Quantitative change of IgA hinge O-glycan composition is a novel marker of therapeutic responses of IgA nephropathy

Aberrant O-glycosylation in the hinge region of serum IgA is suggested to be involved in the pathogenesis of IgA nephropathy (IgAN), because the hypoglycosylation including N-acetylneuraminic acid or galactose has been reported in the mucin-type O-glycan of the hinge portion (HP) of IgA deposited in the IgAN patients’ kidney. These aberrant glycosylation has been assessed in most of the previous reports by qualitative but not quantitative methods. In the present study, the molar ratios of GalNAc or Gal to HP were analyzed for serum IgA from IgAN patients.

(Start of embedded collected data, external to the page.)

(* ===== verification/VolumeGrow.v ===== *)
(** * Choosing the servers of a new volume ([topology/volume_grow.rs]) *)

From S2P Require Import Prelude Types Text Ttl Replica Errors Volume ShardBits Node NodeFacts Rand VolumeLayout.
#[local] Open Scope string_scope.
#[local] Open Scope list_scope.
#[local] Open Scope Z_scope.

Module Grow.

(** [find_volume_count]: logical volumes to create for a number of copies. *)
Definition find_volume_count (count : Z) : Z :=
  if count =? 1 then 7 else if count =? 2 then 6 else if count =? 3 then 3 else 1.

Definition free_of (t : tree) (r : nref) : Z :=
  match get_node t r with Some nd => free_space nd | None => 0 end.
Definition children_of (t : tree) (r : nref) : list nref :=
  match get_node t r with Some nd => map snd nd.(nd_children) | None => [] end.
Definition node_id (t : tree) (r : nref) : string := id_of (Some r) t.

Section grow.
Context {R : Rng}.

(** The loop over the candidates [i], [i+1], ...: the first ones fill
    [rest_nodes], a later one takes the place of a random one. *)
Fixpoint fill_rest (i : nat) (candidates : list nref) (rest_nodes : list (option nref)) (ret : bool)
  : M rng VolumeError (list (option nref) * bool) :=
  match candidates with
  | [] => mret (rest_nodes, ret)
  | c :: candidates' =>
      if Z.of_nat i <? len rest_nodes then
        fill_rest (S i) candidates' (<[i := Some c]> rest_nodes)
          (if Z.of_nat i =? len rest_nodes - 1 then true else ret)
      else
        let* x := gen_range (Z.of_nat i + 1) in
        fill_rest (S i) candidates'
          (if x <? len rest_nodes then <[Z.to_nat x := Some c]> rest_nodes else rest_nodes) ret
  end.

(** [randomly_pick_nodes] *)
Definition randomly_pick_nodes (t : tree) (children : list nref) (accept : nref -> bool) (nodes_num : Z)
  : M rng VolumeError (nref * list (option nref)) :=
  let candidates := filter (fun r => accept r = true) children in
  if bool_decide (candidates = []) then mthrow VNoFreeSpace
  else
    let* first_idx := gen_range (len candidates) in
    let* main_dn := mlift (unwrap (candidates !! Z.to_nat first_idx)) in
    let rest := filter (fun r => node_id t r <> node_id t main_dn /\ 0 < free_of t r) children in
    let* '(rest_nodes, ret) :=
      fill_rest 0 rest (replicate (Z.to_nat nodes_num) None) (nodes_num =? 0) in
    if ret then mret (main_dn, rest_nodes) else mthrow VNoFreeSpace.

(** The filters of [find_empty_slots].  The counters compared with the fields
    of the placement have their type, [u8]. *)
Definition accept_data_center (o : grow_option) (t : tree) (dc : nref) : bool :=
  let rp := o.(go_replica_placement) in
  if negb (is_empty o.(go_data_center)) && negb (bool_decide (node_id t dc = o.(go_data_center))) then false
  else if len (children_of t dc) <? rp.(diff_rack_count) + 1 then false
  else if free_of t dc <? u8 (rp.(diff_rack_count) + rp.(same_rack_count)) + 1 then false
  else
    let possible_racks_count :=
      fold_left (fun racks rack =>
        let possible_nodes_count :=
          fold_left (fun nodes dn => if 1 <=? free_of t dn then u8 (nodes + 1) else nodes)
            (children_of t rack) 0 in
        if rp.(same_rack_count) <? possible_nodes_count then u8 (racks + 1) else racks)
        (children_of t dc) 0 in
    if possible_racks_count <? u8 (rp.(diff_rack_count) + 1) then false else true.

Definition accept_rack (o : grow_option) (t : tree) (rack : nref) : bool :=
  let rp := o.(go_replica_placement) in
  if negb (is_empty o.(go_rack)) && negb (bool_decide (o.(go_rack) = node_id t rack)) then false
  else if free_of t rack <? rp.(same_rack_count) + 1 then false
  else if len (children_of t rack) <? rp.(same_rack_count) + 1 then false
  else
    let possible_nodes :=
      fold_left (fun nodes dn => if 1 <=? free_of t dn then nodes + 1 else nodes) (children_of t rack) 0 in
    if possible_nodes <? rp.(same_rack_count) + 1 then false else true.

Definition accept_data_node (o : grow_option) (t : tree) (dn : nref) : bool :=
  if negb (is_empty o.(go_data_node)) && negb (bool_decide (o.(go_data_node) = node_id t dn)) then false
  else if free_of t dn <? 1 then false else true.

(** [downcast_node] *)
Definition downcast_node (t : tree) (r : nref) : outcome VolumeError nref :=
  match get_node t r with
  | Some nd => if is_data_node nd then Ok r else Err VWrongNodeType
  | None => Panic
  end.

Fixpoint downcast_nodes (t : tree) (rs : list nref) : outcome VolumeError (list nref) :=
  match rs with
  | [] => Ok []
  | r :: rs' => let? d := downcast_node t r in let? ds := downcast_nodes t rs' in Ok (d :: ds)
  end.

(** One slot in each of the racks or data centers. *)
Fixpoint reserve_each (t : tree) (rs : list nref) : M rng VolumeError (list nref) :=
  match rs with
  | [] => mret []
  | r :: rs' =>
      let* x := gen_range (free_of t r) in
      let* node := mlift (reserve_one_volume r x t) in
      let* nodes := reserve_each t rs' in
      mret (node :: nodes)
  end.

(** [into_iter().flatten()] *)
Definition flatten (l : list (option nref)) : list nref := omap id l.

Definition find_empty_slots (o : grow_option) (topo : nref) (t : tree) : M rng VolumeError (list nref) :=
  let rp := o.(go_replica_placement) in
  let* '(main_data_center, other_centers) :=
    randomly_pick_nodes t (children_of t topo) (accept_data_center o t) rp.(diff_data_center_count) in
  let* '(main_rack, other_racks) :=
    randomly_pick_nodes t (children_of t main_data_center) (accept_rack o t) rp.(diff_rack_count) in
  let* '(main_dn, other_nodes) :=
    randomly_pick_nodes t (children_of t main_rack) (accept_data_node o t) rp.(same_rack_count) in
  let* main := mlift (downcast_node t main_dn) in
  let* same := mlift (downcast_nodes t (flatten other_nodes)) in
  let* racks := reserve_each t (flatten other_racks) in
  let* centers := reserve_each t (flatten other_centers) in
  mret (main :: same ++ racks ++ centers).

End grow.

End Grow.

The GalNAc/HP ratio was increased in the patients who achieved remission after a combination therapy of tonsillectomy and intravenous corticosteroid, suggesting any non-innate factors to affect the IgA O-glycosylation in IgAN that is thought to be inherently determined. Furthermore, the O-glycosylation status was different among three groups: IgAN patients in the pretreatment stage, IgAN patients in the remission stage after treatment and healthy controls. These results indicated that aberrant O-glycosylation of serum IgA in the IgAN patients would be inherently present and, to some extent, affected by therapeutic intervention. Finally, the quantitative change of O-glycan composition is a novel marker of therapeutic response of IgAN.

► Quantitative analysis of IgA hinge O-glycan composition in IgA nephropathy (IgAN). ► Quantitative change of IgA hinge O-glycan composition is a therapeutic marker in IgAN. ► Successful intervention could modify the inherently-affected aberrant glycosylation.